# WHAT YOU WILL DO:
For the data below, restate word for word only the lines from the line containing "Lemma entrySnapshot_with_spec order" through the line containing "out = seq (length", both ends included.

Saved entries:
----

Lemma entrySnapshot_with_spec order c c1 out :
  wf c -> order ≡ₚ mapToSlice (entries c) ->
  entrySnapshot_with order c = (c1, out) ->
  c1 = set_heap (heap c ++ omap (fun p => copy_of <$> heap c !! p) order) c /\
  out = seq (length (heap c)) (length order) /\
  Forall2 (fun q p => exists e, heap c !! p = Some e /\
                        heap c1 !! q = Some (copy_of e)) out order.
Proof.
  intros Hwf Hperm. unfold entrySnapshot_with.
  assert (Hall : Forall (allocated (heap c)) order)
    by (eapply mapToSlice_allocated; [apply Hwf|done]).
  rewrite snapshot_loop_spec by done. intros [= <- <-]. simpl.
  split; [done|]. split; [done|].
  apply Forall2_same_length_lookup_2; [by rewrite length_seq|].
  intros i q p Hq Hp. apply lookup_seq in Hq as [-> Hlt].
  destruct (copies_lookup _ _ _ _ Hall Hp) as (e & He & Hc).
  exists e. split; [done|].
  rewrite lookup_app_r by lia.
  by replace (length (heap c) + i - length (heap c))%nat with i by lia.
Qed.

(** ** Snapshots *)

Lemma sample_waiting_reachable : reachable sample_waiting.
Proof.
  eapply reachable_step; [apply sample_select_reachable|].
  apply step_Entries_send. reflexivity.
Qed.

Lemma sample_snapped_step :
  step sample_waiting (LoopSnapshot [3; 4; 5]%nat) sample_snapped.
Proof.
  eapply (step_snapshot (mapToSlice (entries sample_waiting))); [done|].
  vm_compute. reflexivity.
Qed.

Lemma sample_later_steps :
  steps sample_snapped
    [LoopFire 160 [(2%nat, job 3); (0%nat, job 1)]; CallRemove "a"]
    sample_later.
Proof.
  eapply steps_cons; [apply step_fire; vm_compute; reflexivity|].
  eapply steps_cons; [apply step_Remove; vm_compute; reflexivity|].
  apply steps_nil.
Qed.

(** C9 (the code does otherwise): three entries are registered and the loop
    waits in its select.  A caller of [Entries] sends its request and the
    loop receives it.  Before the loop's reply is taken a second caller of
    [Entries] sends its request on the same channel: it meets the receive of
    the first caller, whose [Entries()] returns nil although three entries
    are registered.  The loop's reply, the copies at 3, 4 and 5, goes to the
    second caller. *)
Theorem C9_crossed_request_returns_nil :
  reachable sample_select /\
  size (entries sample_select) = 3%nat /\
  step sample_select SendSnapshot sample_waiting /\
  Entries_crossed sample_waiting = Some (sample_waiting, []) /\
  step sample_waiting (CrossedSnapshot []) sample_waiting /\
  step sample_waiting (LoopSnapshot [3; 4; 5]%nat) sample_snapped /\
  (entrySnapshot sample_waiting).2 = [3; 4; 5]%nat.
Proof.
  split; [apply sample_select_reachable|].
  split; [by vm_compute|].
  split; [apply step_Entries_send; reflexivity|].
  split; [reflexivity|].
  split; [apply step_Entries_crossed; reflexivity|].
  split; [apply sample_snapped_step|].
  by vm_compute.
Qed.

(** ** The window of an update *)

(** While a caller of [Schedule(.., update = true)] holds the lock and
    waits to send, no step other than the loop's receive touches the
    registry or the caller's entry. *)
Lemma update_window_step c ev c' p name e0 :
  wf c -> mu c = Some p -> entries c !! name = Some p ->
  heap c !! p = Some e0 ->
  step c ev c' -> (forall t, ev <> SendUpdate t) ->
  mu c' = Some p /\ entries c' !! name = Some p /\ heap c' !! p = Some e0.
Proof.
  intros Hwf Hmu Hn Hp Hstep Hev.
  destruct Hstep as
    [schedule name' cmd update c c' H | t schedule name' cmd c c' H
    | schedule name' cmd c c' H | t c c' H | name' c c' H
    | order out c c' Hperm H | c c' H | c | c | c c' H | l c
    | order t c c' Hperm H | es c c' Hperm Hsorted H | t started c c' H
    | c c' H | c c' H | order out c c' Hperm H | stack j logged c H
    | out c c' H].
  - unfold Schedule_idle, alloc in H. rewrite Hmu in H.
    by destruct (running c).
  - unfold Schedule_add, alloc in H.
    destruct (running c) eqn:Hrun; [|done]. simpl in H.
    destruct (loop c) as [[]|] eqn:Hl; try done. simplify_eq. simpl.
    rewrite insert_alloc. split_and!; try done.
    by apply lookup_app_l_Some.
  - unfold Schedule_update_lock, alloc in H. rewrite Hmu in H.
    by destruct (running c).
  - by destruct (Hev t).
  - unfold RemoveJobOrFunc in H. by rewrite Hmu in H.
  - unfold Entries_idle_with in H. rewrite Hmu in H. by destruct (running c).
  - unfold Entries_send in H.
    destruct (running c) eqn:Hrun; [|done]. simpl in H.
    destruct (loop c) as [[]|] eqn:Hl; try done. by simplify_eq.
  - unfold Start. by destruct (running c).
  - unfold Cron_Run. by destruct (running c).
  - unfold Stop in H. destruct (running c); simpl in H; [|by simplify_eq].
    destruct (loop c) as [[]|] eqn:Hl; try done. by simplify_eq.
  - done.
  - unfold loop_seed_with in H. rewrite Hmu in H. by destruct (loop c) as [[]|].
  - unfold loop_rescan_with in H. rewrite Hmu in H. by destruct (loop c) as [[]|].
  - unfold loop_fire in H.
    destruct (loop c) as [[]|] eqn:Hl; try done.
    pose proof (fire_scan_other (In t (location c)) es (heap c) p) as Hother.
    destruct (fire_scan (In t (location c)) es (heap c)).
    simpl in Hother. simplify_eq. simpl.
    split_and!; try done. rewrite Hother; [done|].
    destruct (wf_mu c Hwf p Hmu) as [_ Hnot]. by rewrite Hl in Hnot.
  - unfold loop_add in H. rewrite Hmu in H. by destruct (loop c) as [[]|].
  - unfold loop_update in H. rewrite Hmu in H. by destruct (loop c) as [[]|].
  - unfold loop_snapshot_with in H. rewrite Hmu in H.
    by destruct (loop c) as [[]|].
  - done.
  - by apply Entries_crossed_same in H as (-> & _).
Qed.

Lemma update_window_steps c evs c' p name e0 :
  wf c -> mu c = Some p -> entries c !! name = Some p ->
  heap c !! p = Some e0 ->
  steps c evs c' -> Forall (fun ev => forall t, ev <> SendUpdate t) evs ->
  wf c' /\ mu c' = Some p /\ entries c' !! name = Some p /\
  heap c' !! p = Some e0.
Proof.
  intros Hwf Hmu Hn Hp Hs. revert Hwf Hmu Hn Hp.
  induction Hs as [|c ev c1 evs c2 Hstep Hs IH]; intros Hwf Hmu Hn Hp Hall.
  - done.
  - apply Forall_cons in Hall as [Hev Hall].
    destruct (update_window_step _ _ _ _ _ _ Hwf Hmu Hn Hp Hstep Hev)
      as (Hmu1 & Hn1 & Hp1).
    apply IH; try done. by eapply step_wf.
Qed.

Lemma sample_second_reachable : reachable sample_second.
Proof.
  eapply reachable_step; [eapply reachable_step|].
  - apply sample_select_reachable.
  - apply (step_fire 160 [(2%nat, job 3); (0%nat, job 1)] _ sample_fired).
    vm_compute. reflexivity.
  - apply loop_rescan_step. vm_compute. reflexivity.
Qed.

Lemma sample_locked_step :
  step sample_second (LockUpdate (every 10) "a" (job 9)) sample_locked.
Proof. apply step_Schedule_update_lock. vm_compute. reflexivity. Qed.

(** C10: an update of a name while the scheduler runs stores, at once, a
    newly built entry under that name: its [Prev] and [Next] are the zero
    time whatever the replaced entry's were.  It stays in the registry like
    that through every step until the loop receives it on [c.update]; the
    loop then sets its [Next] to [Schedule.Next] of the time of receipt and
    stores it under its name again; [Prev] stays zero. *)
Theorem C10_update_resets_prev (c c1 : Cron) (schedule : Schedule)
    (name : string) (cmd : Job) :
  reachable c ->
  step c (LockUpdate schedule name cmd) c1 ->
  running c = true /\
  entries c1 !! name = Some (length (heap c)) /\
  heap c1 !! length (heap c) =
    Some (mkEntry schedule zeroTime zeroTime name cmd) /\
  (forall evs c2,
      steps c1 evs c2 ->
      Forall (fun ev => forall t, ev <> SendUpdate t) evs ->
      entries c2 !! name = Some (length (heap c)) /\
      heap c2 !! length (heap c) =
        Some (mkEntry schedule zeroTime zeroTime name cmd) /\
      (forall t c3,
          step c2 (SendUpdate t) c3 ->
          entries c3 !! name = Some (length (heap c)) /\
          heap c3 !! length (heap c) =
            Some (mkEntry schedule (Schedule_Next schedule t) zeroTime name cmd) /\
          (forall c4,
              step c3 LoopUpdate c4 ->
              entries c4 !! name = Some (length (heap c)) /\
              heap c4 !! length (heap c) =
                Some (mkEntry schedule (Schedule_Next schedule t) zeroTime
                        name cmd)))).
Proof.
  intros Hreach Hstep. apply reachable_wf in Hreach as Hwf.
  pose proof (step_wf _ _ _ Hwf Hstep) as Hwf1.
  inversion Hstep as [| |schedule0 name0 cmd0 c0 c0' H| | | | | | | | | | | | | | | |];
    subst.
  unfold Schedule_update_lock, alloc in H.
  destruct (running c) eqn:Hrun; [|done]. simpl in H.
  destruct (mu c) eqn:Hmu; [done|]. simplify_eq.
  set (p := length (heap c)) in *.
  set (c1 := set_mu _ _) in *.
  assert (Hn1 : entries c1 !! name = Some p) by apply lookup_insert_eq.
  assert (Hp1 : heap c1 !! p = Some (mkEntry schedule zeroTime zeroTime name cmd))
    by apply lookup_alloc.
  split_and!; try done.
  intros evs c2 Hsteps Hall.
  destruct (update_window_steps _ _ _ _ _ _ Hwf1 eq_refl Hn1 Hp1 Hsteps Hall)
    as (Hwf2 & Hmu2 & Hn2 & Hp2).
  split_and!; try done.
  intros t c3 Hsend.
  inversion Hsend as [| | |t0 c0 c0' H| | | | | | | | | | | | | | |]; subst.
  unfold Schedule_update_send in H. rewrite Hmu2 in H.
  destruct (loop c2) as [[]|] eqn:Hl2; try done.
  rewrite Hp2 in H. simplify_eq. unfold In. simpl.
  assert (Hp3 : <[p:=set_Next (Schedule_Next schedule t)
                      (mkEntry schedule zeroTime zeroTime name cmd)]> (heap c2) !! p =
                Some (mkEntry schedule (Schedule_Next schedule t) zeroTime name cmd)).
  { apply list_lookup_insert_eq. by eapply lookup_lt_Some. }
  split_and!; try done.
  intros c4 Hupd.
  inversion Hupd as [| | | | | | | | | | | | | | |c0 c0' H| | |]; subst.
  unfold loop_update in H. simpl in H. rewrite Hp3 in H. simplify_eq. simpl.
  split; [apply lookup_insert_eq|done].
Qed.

----

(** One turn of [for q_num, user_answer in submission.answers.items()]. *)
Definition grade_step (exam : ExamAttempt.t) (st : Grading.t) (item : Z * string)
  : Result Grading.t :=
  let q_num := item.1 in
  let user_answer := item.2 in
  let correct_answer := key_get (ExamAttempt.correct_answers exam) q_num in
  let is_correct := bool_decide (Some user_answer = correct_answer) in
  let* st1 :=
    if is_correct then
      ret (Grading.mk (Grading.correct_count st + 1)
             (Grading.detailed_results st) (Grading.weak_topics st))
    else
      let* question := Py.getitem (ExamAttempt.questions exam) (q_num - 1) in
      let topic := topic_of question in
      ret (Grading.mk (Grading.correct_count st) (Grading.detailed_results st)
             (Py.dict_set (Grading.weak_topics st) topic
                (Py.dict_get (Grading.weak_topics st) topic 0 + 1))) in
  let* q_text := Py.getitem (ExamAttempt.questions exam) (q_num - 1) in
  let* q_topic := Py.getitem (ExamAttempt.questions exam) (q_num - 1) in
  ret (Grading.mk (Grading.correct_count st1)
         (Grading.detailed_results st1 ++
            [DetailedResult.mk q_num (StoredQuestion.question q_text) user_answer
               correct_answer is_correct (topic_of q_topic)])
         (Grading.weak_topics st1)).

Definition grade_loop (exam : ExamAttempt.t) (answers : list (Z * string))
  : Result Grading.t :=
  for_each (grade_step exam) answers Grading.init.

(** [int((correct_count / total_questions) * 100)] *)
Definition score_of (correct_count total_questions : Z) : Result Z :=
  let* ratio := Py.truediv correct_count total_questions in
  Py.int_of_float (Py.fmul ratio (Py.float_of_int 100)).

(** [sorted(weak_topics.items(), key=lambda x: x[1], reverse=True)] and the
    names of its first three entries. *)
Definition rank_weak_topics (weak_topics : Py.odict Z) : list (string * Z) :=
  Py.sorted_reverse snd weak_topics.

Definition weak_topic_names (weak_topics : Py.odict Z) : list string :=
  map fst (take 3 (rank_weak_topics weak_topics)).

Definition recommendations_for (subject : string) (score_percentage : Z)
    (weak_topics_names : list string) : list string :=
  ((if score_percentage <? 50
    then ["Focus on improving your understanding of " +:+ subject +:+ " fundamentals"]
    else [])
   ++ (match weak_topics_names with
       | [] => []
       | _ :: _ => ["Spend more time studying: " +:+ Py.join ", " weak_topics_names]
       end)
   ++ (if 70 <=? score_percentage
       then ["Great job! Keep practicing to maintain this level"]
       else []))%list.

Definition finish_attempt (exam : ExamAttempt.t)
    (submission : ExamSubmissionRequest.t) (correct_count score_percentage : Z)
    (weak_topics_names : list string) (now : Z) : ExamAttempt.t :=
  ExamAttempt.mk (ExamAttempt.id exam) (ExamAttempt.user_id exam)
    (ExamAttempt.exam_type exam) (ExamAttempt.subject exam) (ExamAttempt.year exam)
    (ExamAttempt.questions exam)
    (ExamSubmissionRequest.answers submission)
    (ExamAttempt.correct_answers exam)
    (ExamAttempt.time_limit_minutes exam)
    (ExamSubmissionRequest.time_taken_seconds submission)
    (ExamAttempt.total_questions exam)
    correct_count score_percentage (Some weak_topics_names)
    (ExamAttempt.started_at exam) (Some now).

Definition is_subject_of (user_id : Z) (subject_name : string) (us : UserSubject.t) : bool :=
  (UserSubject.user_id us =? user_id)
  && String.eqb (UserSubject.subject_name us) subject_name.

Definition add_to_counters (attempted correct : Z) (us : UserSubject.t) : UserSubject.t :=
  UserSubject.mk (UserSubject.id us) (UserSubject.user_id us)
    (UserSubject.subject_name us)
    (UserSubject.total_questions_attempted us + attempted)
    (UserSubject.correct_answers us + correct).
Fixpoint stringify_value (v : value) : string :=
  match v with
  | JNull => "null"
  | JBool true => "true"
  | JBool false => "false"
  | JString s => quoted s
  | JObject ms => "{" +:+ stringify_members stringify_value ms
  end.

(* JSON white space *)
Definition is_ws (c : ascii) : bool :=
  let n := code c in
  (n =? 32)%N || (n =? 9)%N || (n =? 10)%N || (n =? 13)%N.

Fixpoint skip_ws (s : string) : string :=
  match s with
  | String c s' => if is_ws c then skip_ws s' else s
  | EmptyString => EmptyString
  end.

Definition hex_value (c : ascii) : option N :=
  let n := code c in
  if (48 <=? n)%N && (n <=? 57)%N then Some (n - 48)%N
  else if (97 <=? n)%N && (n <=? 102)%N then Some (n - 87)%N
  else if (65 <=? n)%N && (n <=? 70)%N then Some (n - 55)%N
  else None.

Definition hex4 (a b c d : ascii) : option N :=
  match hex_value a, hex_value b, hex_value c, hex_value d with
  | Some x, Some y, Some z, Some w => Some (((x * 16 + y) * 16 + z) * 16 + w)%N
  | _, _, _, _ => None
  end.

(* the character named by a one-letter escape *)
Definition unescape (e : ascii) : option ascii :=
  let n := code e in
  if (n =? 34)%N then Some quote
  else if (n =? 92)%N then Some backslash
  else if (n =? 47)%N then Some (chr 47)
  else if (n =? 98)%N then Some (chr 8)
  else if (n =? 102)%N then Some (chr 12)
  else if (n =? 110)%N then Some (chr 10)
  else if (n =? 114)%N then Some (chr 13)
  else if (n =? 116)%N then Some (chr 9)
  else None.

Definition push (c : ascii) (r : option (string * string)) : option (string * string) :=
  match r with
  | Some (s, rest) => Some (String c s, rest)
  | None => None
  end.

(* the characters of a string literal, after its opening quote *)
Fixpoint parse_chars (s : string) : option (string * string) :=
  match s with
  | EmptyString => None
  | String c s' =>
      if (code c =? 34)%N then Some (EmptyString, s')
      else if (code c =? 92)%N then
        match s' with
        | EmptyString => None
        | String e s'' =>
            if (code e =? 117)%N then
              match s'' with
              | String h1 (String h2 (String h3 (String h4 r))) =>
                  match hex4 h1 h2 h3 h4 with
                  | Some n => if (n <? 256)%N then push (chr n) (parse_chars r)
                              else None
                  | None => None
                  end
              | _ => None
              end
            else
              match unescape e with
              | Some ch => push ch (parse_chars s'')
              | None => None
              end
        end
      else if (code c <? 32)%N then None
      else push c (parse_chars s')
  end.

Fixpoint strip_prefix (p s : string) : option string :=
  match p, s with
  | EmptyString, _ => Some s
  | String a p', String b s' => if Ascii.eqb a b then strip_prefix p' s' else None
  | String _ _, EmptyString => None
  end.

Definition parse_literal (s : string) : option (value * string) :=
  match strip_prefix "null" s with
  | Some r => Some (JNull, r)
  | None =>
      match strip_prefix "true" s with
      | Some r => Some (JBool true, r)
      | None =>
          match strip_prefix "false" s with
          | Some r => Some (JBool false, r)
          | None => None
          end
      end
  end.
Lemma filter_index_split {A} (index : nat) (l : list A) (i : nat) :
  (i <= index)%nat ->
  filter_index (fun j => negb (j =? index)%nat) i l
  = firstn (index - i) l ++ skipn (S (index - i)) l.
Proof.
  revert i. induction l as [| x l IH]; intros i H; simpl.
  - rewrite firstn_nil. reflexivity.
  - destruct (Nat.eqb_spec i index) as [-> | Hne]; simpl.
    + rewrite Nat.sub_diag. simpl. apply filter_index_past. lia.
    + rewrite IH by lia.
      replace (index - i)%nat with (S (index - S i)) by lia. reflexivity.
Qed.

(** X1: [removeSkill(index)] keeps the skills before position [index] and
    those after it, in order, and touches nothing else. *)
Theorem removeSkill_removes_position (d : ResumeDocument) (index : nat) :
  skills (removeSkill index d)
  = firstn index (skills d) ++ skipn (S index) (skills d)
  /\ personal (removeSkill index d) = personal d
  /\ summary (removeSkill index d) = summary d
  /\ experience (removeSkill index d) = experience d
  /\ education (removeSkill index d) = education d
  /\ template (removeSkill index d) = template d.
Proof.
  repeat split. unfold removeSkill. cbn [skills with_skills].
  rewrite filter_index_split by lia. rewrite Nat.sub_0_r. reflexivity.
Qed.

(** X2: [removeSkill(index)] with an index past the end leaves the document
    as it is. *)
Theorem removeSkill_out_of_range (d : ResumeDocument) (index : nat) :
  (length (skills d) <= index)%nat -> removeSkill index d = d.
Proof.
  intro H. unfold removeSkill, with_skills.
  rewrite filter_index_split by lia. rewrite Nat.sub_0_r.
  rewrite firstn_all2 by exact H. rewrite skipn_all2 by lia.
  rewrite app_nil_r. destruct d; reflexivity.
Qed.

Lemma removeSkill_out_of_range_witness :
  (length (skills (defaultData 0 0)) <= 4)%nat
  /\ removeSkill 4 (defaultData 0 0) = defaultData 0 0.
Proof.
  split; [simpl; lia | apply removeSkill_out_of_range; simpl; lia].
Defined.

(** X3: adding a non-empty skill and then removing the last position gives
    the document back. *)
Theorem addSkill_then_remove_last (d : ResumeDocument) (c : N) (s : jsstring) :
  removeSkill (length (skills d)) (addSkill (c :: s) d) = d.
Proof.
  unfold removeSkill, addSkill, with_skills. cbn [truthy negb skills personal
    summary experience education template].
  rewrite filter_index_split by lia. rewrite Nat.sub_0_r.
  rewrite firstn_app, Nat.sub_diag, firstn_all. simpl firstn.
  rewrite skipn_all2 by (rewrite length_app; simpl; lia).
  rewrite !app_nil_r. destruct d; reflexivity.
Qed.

----

# EXERCISE SOLUTION:
Lemma entrySnapshot_with_spec order c c1 out :
  wf c -> order ≡ₚ mapToSlice (entries c) ->
  entrySnapshot_with order c = (c1, out) ->
  c1 = set_heap (heap c ++ omap (fun p => copy_of <$> heap c !! p) order) c /\
  out = seq (length (heap c)) (length order) /\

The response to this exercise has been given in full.